Banks will be able to accelerate dividends and buybacks to shareholders this year, but not until June 30 and provided they pass the current round of stress tests, the Federal Reserve announced on Thursday.
The biggest Wall Street institutions have been limited based on income in their ability to do both for nearly the past year as a precautionary measure during the Covid-19 pandemic.
The Fed had said late last year that it would begin allowing regular disbursements in the first quarter of 2021, so the Thursday announcement pushes that date back.
“The banking system continues to be a source of strength and returning to our normal framework after this year’s stress test will preserve that strength,” Vice Chair for Supervision Randal Quarles said in a statement.
Bank stocks rose in after-hours trading on the news, with Wells Fargo and JP Morgan Chase up around 1%.

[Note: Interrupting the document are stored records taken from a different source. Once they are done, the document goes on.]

(** * Presentation composition engine: style registry, PPTX exporter, HTML renderer

    A shallow embedding of [src/styles.py], [src/exporter.py],
    [src/renderer.py] and of the style-key normalisation of
    [nano_banana_app.py], followed by the properties of the two output paths.

    Python values are modelled as follows: [str] as [string] (a sequence of
    characters), [int] as [Z] (positions and counts as [nat]), [dict] with
    string keys as [gmap string _], [Optional[str]] as [option string], and
    a call that may raise as a value of [Result]. *)

From Stdlib Require Import ZArith Ascii String DecimalString DecimalNat.
From stdpp Require Import base option list strings gmap.

Local Open Scope string_scope.
Local Open Scope Z_scope.

(** ** Exceptions *)

Inductive PyExc : Type :=
| ValueError
| IndexError
| BinasciiError
| ImageError
| OSError.

Inductive Result (A : Type) : Type :=
| Ok (a : A)
| Raised (e : PyExc).
Arguments Ok {A} a.
Arguments Raised {A} e.

Definition rbind {A B} (m : Result A) (k : A -> Result B) : Result B :=
  match m with
  | Ok a => k a
  | Raised e => Raised e
  end.

Notation "x <-! m ; k" := (rbind m (fun x => k))
  (at level 100, m at next level, right associativity).

(** [try: body / except Exception: handler] for a body computing a value. *)
Definition try_except {A} (body : Result A) (handler : A) : A :=
  match body with
  | Ok a => a
  | Raised _ => handler
  end.

Definition is_ok {A} (m : Result A) : bool :=
  match m with Ok _ => true | Raised _ => false end.

(** ** Python built-ins used by the sources *)

Module Py.

(** Truthiness of an [Optional[str]]: [None] and the empty string are false. *)
Definition truthy (o : option string) : bool :=
  match o with
  | None => false
  | Some EmptyString => false
  | Some (String _ _) => true
  end.

(** [s.lstrip(c)] for a one-character argument: drops every leading [c]. *)
Fixpoint lstrip (c : ascii) (s : string) : string :=
  match s with
  | String a rest => if Ascii.eqb a c then lstrip c rest else s
  | EmptyString => EmptyString
  end.

(** [s[i:j]] for [0 <= i <= j]; out-of-range bounds are clipped. *)
Fixpoint drop_chars (n : nat) (s : string) : string :=
  match n, s with
  | O, _ => s
  | S n', String _ rest => drop_chars n' rest
  | S _, EmptyString => EmptyString
  end.

Fixpoint take_chars (n : nat) (s : string) : string :=
  match n, s with
  | S n', String a rest => String a (take_chars n' rest)
  | _, _ => EmptyString
  end.

Definition slice (s : string) (i j : nat) : string :=
  take_chars (j - i) (drop_chars i s).

(** [c in s] for a one-character [c]. *)
Fixpoint contains (c : ascii) (s : string) : bool :=
  match s with
  | EmptyString => false
  | String a rest => Ascii.eqb a c || contains c rest
  end.

(** [s.split(c)] for a one-character separator: always at least one field. *)
Fixpoint split_aux (c : ascii) (cur : string) (s : string) : list string :=
  match s with
  | EmptyString => [cur]
  | String a rest =>
      if Ascii.eqb a c then cur :: split_aux c EmptyString rest
      else split_aux c (cur +:+ String a EmptyString) rest
  end.

Definition split (c : ascii) (s : string) : list string :=
  split_aux c EmptyString s.

(** *** [int(s, 16)] *)

Definition hex_digits : list (ascii * Z) :=
  [("0"%char, 0); ("1"%char, 1); ("2"%char, 2); ("3"%char, 3);
   ("4"%char, 4); ("5"%char, 5); ("6"%char, 6); ("7"%char, 7);
   ("8"%char, 8); ("9"%char, 9);
   ("a"%char, 10); ("b"%char, 11); ("c"%char, 12); ("d"%char, 13);
   ("e"%char, 14); ("f"%char, 15);
   ("A"%char, 10); ("B"%char, 11); ("C"%char, 12); ("D"%char, 13);
   ("E"%char, 14); ("F"%char, 15)].

Fixpoint assoc_char (c : ascii) (l : list (ascii * Z)) : option Z :=
  match l with
  | [] => None
  | (a, v) :: rest => if Ascii.eqb a c then Some v else assoc_char c rest
  end.

Definition hex_value (c : ascii) : option Z := assoc_char c hex_digits.

Definition is_hex_digit (c : ascii) : bool :=
  match hex_value c with Some _ => true | None => false end.

(** White space as [int] sees it: tab, line feed, vertical tab, form feed,
    carriage return, the four separators FS GS RS US, and space. *)
Definition is_space (c : ascii) : bool :=
  let n := nat_of_ascii c in
  ((9 <=? n)%nat && (n <=? 13)%nat) || ((28 <=? n)%nat && (n <=? 32)%nat).

Fixpoint skip_spaces (s : string) : string :=
  match s with
  | String a rest => if is_space a then skip_spaces rest else s
  | EmptyString => EmptyString
  end.

(** The digit scanner of [int]: hexadecimal digits, with single underscores
    allowed between them.  [prev_us] records that the previous character was
    an underscore, [ndigits] counts the digits read.  It stops at the first
    character that is neither, and returns the remainder. *)
Fixpoint scan_hex (s : string) (acc : Z) (prev_us : bool) (ndigits : nat)
  : option (Z * string) :=
  match s with
  | String a rest =>
      match hex_value a with
      | Some v => scan_hex rest (16 * acc + v) false (S ndigits)
      | None =>
          if Ascii.eqb a "_"%char then
            if prev_us then None else scan_hex rest acc true ndigits
          else
            if prev_us then None
            else match ndigits with O => None | S _ => Some (acc, s) end
      end
  | EmptyString =>
      if prev_us then None
      else match ndigits with O => None | S _ => Some (acc, s) end
  end.

(** Optional [0x] / [0X] prefix, which may be followed by one underscore. *)
Definition skip_hex_prefix (s : string) : string :=
  match s with
  | String "0"%char (String x rest) =>
      if Ascii.eqb x "x"%char || Ascii.eqb x "X"%char then
        match rest with
        | String "_"%char rest' => rest'
        | _ => rest
        end
      else s
  | _ => s
  end.

Definition starts_with_underscore (s : string) : bool :=
  match s with
  | String a _ => Ascii.eqb a "_"%char
  | EmptyString => false
  end.

(** [int(s, 16)]: [None] stands for [ValueError]. *)
Definition int16 (s : string) : option Z :=
  let s1 := skip_spaces s in
  let '(neg, s2) :=
    match s1 with
    | String "+"%char rest => (false, rest)
    | String "-"%char rest => (true, rest)
    | _ => (false, s1)
    end in
  let s3 := skip_hex_prefix s2 in
  if starts_with_underscore s3 then None
  else
    match scan_hex s3 0 false O with
    | Some (v, rest) =>
        match skip_spaces rest with
        | EmptyString => Some (if neg then - v else v)
        | String _ _ => None
        end
    | None => None
    end.

(** *** [str(n)], [str.zfill] and ["%02d" % n] *)

Definition str_nat (n : nat) : string :=
  NilZero.string_of_uint (Nat.to_uint n).

(** [str(z)] for an integer. *)
Definition str (z : Z) : string :=
  if z <? 0 then String "-"%char (str_nat (Z.abs_nat z))
  else str_nat (Z.abs_nat z).

Fixpoint zeros (n : nat) : string :=
  match n with
  | O => EmptyString
  | S n' => String "0"%char (zeros n')
  end.

(** [s.zfill(width)]: pads on the left with ['0'] up to [width]; a leading
    sign stays in front of the padding. *)
Definition zfill (width : nat) (s : string) : string :=
  if (width <=? String.length s)%nat then s
  else
    let fill := (width - String.length s)%nat in
    match s with
    | String a rest =>
        if Ascii.eqb a "+"%char || Ascii.eqb a "-"%char
        then String a (zeros fill +:+ rest)
        else zeros fill +:+ s
    | EmptyString => zeros fill
    end.

(** ["%02d" % z]: decimal digits, zero-padded to a total width of two, the
    sign counted in the width and written first. *)
Definition format_02d (z : Z) : string :=
  let sign := if z <? 0 then "-" else "" in
  let digits := str_nat (Z.abs_nat z) in
  sign +:+ zeros (2 - String.length sign - String.length digits)%nat +:+ digits.

End Py.

(** ** [src/styles.py] *)

(** [class StyleType(str, Enum)]. *)
Inductive StyleType : Type :=
| DEFAULT
| TAIPEI_METRO
| MODERN_CAFE
| MINIMAL_CONCRETE
| WARM_WOOD
| TECH_GRADIENT
| FLAT_INFOGRAPHIC.

(** The member's [value]; as the enumeration mixes in [str], a member hashes
    and compares as this string. *)
Definition value (t : StyleType) : string :=
  match t with
  | DEFAULT => "default"
  | TAIPEI_METRO => "taipei_metro"
  | MODERN_CAFE => "modern_cafe"
  | MINIMAL_CONCRETE => "minimal_concrete"
  | WARM_WOOD => "warm_wood"
  | TECH_GRADIENT => "tech_gradient"
  | FLAT_INFOGRAPHIC => "flat_infographic"
  end.

(** [[s for s in StyleType]], in definition order. *)
Definition StyleType_members : list StyleType :=
  [DEFAULT; TAIPEI_METRO; MODERN_CAFE; MINIMAL_CONCRETE; WARM_WOOD;
   TECH_GRADIENT; FLAT_INFOGRAPHIC].

Record StyleProfile : Type := {
  name : string;
  layout_template_name : string;
  base_prompt_modifier : string;
  logic_color_map : gmap string string;
  mascot_actions : gmap string string
}.

Definition color_map (opening reasons examples closing dflt : string)
  : gmap string string :=
  list_to_map
    [("point_opening", opening); ("reasons", reasons); ("examples", examples);
     ("point_closing", closing); ("default", dflt)].

Definition METRO_STYLE : StyleProfile := {|
  name := "Taipei Metro";
  layout_template_name := "metro";
  base_prompt_modifier :=
    "Style: Clean, bright, professional public transport signage aesthetic. "
    +:+ "Background: Minimalist white subway station environment, glossy textures, wide angle, "
    +:+ "abstract geometric patterns inspired by metro maps. "
    +:+ "Composition: Leave ample white space in the center for text overlay. "
    +:+ "Constraint: NO TEXT, NO WATERMARKS, NO CHARACTERS, professional corporate style only.";
  logic_color_map := color_map "#E3002C" "#C48C31" "#0070BD" "#008659" "#333333";
  mascot_actions := ∅
|}.

Definition MODERN_CAFE_STYLE : StyleProfile := {|
  name := "Modern Cafe";
  layout_template_name := "metro";
  base_prompt_modifier :=
    "Style: Cozy modern cafe interior, natural lighting from large windows, professional atmosphere. "
    +:+ "Background: Wooden furniture, hanging plants, soft beige walls, warm atmosphere. "
    +:+ "Lighting: Soft morning sunlight, warm tones. "
    +:+ "Composition: Minimalist with central space for content. "
    +:+ "Constraint: NO TEXT, NO WATERMARKS, NO CHARACTERS in the image.";
  logic_color_map := color_map "#8B4513" "#D2691E" "#6B8E23" "#CD853F" "#5D4E37";
  mascot_actions := ∅
|}.

Definition MINIMAL_CONCRETE_STYLE : StyleProfile := {|
  name := "Minimal Concrete";
  layout_template_name := "metro";
  base_prompt_modifier :=
    "Style: Minimalist concrete architecture, industrial aesthetic, professional corporate feel. "
    +:+ "Background: Smooth concrete walls, subtle shadows, geometric shapes. "
    +:+ "Lighting: Soft diffused natural light, monochromatic tones. "
    +:+ "Composition: Architectural minimalism with central focus area. "
    +:+ "Constraint: NO TEXT, NO WATERMARKS, NO CHARACTERS in the image.";
  logic_color_map := color_map "#708090" "#2F4F4F" "#696969" "#778899" "#808080";
  mascot_actions := ∅
|}.

Definition WARM_WOOD_STYLE : StyleProfile := {|
  name := "Warm Wood";
  layout_template_name := "metro";
  base_prompt_modifier :=
    "Style: Warm wooden interior, Scandinavian design aesthetic, professional setting. "
    +:+ "Background: Natural wood panels, soft fabric textures, indoor plants. "
    +:+ "Lighting: Warm ambient light, cozy yet professional atmosphere. "
    +:+ "Composition: Clean layout with central content area. "
    +:+ "Constraint: NO TEXT, NO WATERMARKS, NO CHARACTERS in the image.";
  logic_color_map := color_map "#DEB887" "#CD853F" "#8FBC8F" "#F4A460" "#D2B48C";
  mascot_actions := ∅
|}.

Definition TECH_GRADIENT_STYLE : StyleProfile := {|
  name := "Tech Gradient";
  layout_template_name := "metro";
  base_prompt_modifier :=
    "Style: Modern tech aesthetic with smooth gradients, futuristic professional feel. "
    +:+ "Background: Flowing gradient colors (blue to purple to pink), subtle geometric patterns. "
    +:+ "Lighting: Soft neon glow, digital atmosphere. "
    +:+ "Composition: Tech-inspired layout with focus on data visualization aesthetic. "
    +:+ "Constraint: NO TEXT, NO WATERMARKS, NO CHARACTERS in the image.";
  logic_color_map := color_map "#667EEA" "#764BA2" "#F093FB" "#4FACFE" "#7F7FD5";
  mascot_actions := ∅
|}.

Definition FLAT_INFOGRAPHIC_STYLE : StyleProfile := {|
  name := "Flat Infographic";
  layout_template_name := "metro";
  base_prompt_modifier :=
    "Style: Modern flat design with vector graphics and bold outlines. "
    +:+ "Background: Clean infographic layout with geometric shapes, icons, and subtle patterns. "
    +:+ "Visual elements: Simple line art, bold strokes (3-4px), professional business icons. "
    +:+ "Composition: Minimalist composition with clear visual hierarchy. "
    +:+ "Color palette: Professional corporate colors with high contrast. "
    +:+ "Aesthetic: Corporate presentation style, isometric elements optional. "
    +:+ "Constraint: NO TEXT, NO WATERMARKS, pure vector-style visual background only.";
  logic_color_map := color_map "#2563EB" "#DC2626" "#059669" "#7C3AED" "#1E293B";
  mascot_actions := ∅
|}.

(** A key handed to the registry: a plain string or an enumeration member. *)
Inductive StyleKey : Type :=
| KeyStr (s : string)
| KeyEnum (t : StyleType).

(** The string a key hashes and compares as. *)
Definition key_string (k : StyleKey) : string :=
  match k with
  | KeyStr s => s
  | KeyEnum t => value t
  end.

Module StyleRegistry.

(** [_styles]: six entries, keyed by enumeration member. *)
Definition _styles : gmap string StyleProfile :=
  list_to_map
    [(value TAIPEI_METRO, METRO_STYLE);
     (value MODERN_CAFE, MODERN_CAFE_STYLE);
     (value MINIMAL_CONCRETE, MINIMAL_CONCRETE_STYLE);
     (value WARM_WOOD, WARM_WOOD_STYLE);
     (value TECH_GRADIENT, TECH_GRADIENT_STYLE);
     (value FLAT_INFOGRAPHIC, FLAT_INFOGRAPHIC_STYLE)].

Lifting the restrictions only applies to institutions that maintain proper capital levels as evaluated through the stress tests. Under normal circumstances, capital distributions are guided by a bank’s “stress capital buffer,” a measure of capital that each bank should carry based on the riskiness of its holdings.
The income-based measures were put in place as a safeguard to make sure banks had enough capital as the pandemic tore through the U.S. economy.
Any bank not reaching the target will have the pandemic-era restrictions reimposed until Sept. 30. Banks that still can’t meet the required capital levels will face even stricter limitations.
The financial sector is one of the stock market’s leaders this year, with the group up 14.7% year to date on the S&P 500. People’s United, Fifth Third and Wells Fargo have led the banking space.
The announcement comes a day after Treasury Secretary Janet Yellen, who chaired the Fed from 2014-18, said she would be comfortable with lifting the restrictions on dividends and buybacks.
At a congressional hearing Wednesday, Yellen said she agreed both with the decision to suspend capital disbursements, and to resume them.
“I have been opposed earlier when we were very concerned about the situation the banks would face about stock buybacks,” Yellen said. “But financial institutions look healthier now, and I believe they should have some of the liberty provided by the rules to make returns to shareholders.”
Banks bought back just $80.7 billion of their shares in 2020, with most coming before the pandemic hit.